THE DATA:
(** X17. Flattening is idempotent: flattening the result again, below the
    empty parent key, changes nothing, whatever the order in which the
    second pass meets the keys of each object. *)
Theorem flattenKeys_idempotent {scalar : Type} (value : Flatten.json scalar) :
  Flatten.flattenKeys "" (Flatten.flattenKeys "" value)
  = Flatten.flattenKeys "" value
  ∧ ∀ w, Flatten.reordered (Flatten.flattenKeys "" value) w →
         Flatten.flattenKeys "" w = w.
Proof.
  split.
  - apply flattenKeys_settled, flattenKeys_result_settled.
  - intros w Hr. apply flattenKeys_settled.
    eapply reordered_settled; [apply flattenKeys_result_settled | exact Hr].
Qed.

(** X18. At the top level no key is renamed: flattening an object below
    the empty parent key keeps its keys and their order; the value of an
    integer key is flattened below that key, the value of any other key
    below the empty parent key again. *)
Theorem flattenKeys_top_level {scalar : Type}
    (entries : list (string * Flatten.json scalar)) :
  NoDup entries.*1 →
  Flatten.flattenKeys "" (Flatten.JObject entries)
  = Flatten.JObject
      ((fun kv => (kv.1, Flatten.flattenKeys
                         (if Flatten.isInteger kv.1 then kv.1 else "") kv.2))
         <$> entries).
Proof.
  intros Hnd. rewrite flattenKeys_object, fold_assign_map; [cbn [app]|done|].
  - f_equal. apply Forall_fmap_ext_1, Forall_forall. intros [k x] _.
    unfold Flatten.flatten_entry. cbn [fst snd].
    destruct (Flatten.isInteger k); [by rewrite joined_empty | done].
  - apply Forall_forall. intros [k x] _.
    unfold Flatten.flatten_entry. cbn [fst snd].
    destruct (Flatten.isInteger k); [by rewrite joined_empty | done].
Qed.
(** * catbox-redis: the Redis adapter of the catbox cache, verified

    A shallow embedding of [lib/index.js] (class [CatboxRedis] and
    [NotConnectedError]) together with the parts of the JavaScript platform
    the adapter calls: string conversion, [encodeURIComponent],
    [JSON.stringify], [JSON.parse], truthiness and property reads.

    Conventions.
    - A JavaScript string is the list of its UTF-16 code units ([jsstring]).
    - A JavaScript value is a finite term ([jsval]): the JSON data model,
      [undefined], and the objects that hold themselves in one of their own
      properties, the values with a reference cycle that [JSON.stringify]
      refuses.  Objects have data properties only, no functions.
    - Numbers are integers, printed and read digit by digit as JavaScript
      prints and reads the integers below [2^53].  The one computation the
      adapter makes on a number, [Math.floor(ttl / 1000)], is the computation
      on doubles: the quotient is rounded to 53 bits before it is floored.
    - The Redis client is an interface ([Client]); every call the adapter
      makes on it is appended to a trace, so that "no remote call" is a
      statement about that trace.
    - An [async] method is a state transformer returning [Ok] (the promise
      resolves) or [Err] (the promise rejects). *)

From Stdlib Require Import ZArith List String Ascii Bool Lia.
From Stdlib Require Import DecimalString DecimalPos.
From stdpp Require Import base option list gmap.

Local Open Scope Z_scope.

(** ** Strings *)

Definition jsstring := list Z.

Definition code_unit (c : Z) : Prop := 0 <= c < 65536.

(** The code units of an ASCII literal. *)
Definition str (s : string) : jsstring :=
  List.map (fun a => Z.of_N (N_of_ascii a)) (list_ascii_of_string s).

(** [Array.prototype.join] on an array of strings. *)
Fixpoint join (sep : jsstring) (parts : list jsstring) : jsstring :=
  match parts with
  | [] => []
  | [p] => p
  | p :: rest => p ++ sep ++ join sep rest
  end.

(** ** Errors and results *)

Inductive error : Type :=
| NotConnectedError          (* class NotConnectedError extends Error *)
| Error (message : string)   (* new Error(message) *)
| TypeError                  (* thrown by the platform: a property read on
                                null or undefined, an object that has no
                                string conversion, a value that
                                JSON.stringify refuses *)
| URIError                   (* encodeURIComponent on a lone surrogate *)
| ClientError (code : Z).    (* whatever the client rejects with *)

(** The [message] the adapter gives the errors it creates itself. *)
Definition message_of (e : error) : option string :=
  match e with
  | NotConnectedError => Some "Client not connected"%string
  | Error message => Some message
  | _ => None
  end.

Inductive result (A : Type) : Type :=
| Ok (a : A)
| Err (e : error).
Arguments Ok {A} a.
Arguments Err {A} e.

#[global] Instance result_ret : MRet result := fun A a => Ok a.
#[global] Instance result_bind : MBind result := fun A B f m =>
  match m with
  | Ok a => f a
  | Err e => Err e
  end.

(** ** Values *)

#[local] Unset Elimination Schemes.
Inductive jsval : Type :=
| JUndefined
| JNull
| JBool (b : bool)
| JNum (n : Z)
| JStr (s : jsstring)
| JArr (items : list jsval)
| JObj (fields : list (jsstring * jsval))
| JCycle (fields : list (jsstring * jsval)) (name : jsstring).
#[local] Set Elimination Schemes.

(** [JCycle fields name] is the object [o] made by [o = { fields }] followed
    by [o[name] = o]: it holds itself, as the value of the test "fails
    setting an item circular references" does ([value.b = value]). *)

(** ToBoolean. *)
Definition truthy (v : jsval) : bool :=
  match v with
  | JUndefined | JNull => false
  | JBool b => b
  | JNum n => negb (n =? 0)
  | JStr s => match s with [] => false | _ => true end
  | JArr _ | JObj _ | JCycle _ _ => true
  end.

WORK ITEM:
Only those lines of the entries above that run from the line containing "[NotConnectedError]) together with" to the line containing "on doubles: the", both included, should be transcribed exactly.

OUTPUT FOR THIS TASK:
    [NotConnectedError]) together with the parts of the JavaScript platform
    the adapter calls: string conversion, [encodeURIComponent],
    [JSON.stringify], [JSON.parse], truthiness and property reads.

    Conventions.
    - A JavaScript string is the list of its UTF-16 code units ([jsstring]).
    - A JavaScript value is a finite term ([jsval]): the JSON data model,
      [undefined], and the objects that hold themselves in one of their own
      properties, the values with a reference cycle that [JSON.stringify]
      refuses.  Objects have data properties only, no functions.
    - Numbers are integers, printed and read digit by digit as JavaScript
      prints and reads the integers below [2^53].  The one computation the
      adapter makes on a number, [Math.floor(ttl / 1000)], is the computation
      on doubles: the quotient is rounded to 53 bits before it is floored.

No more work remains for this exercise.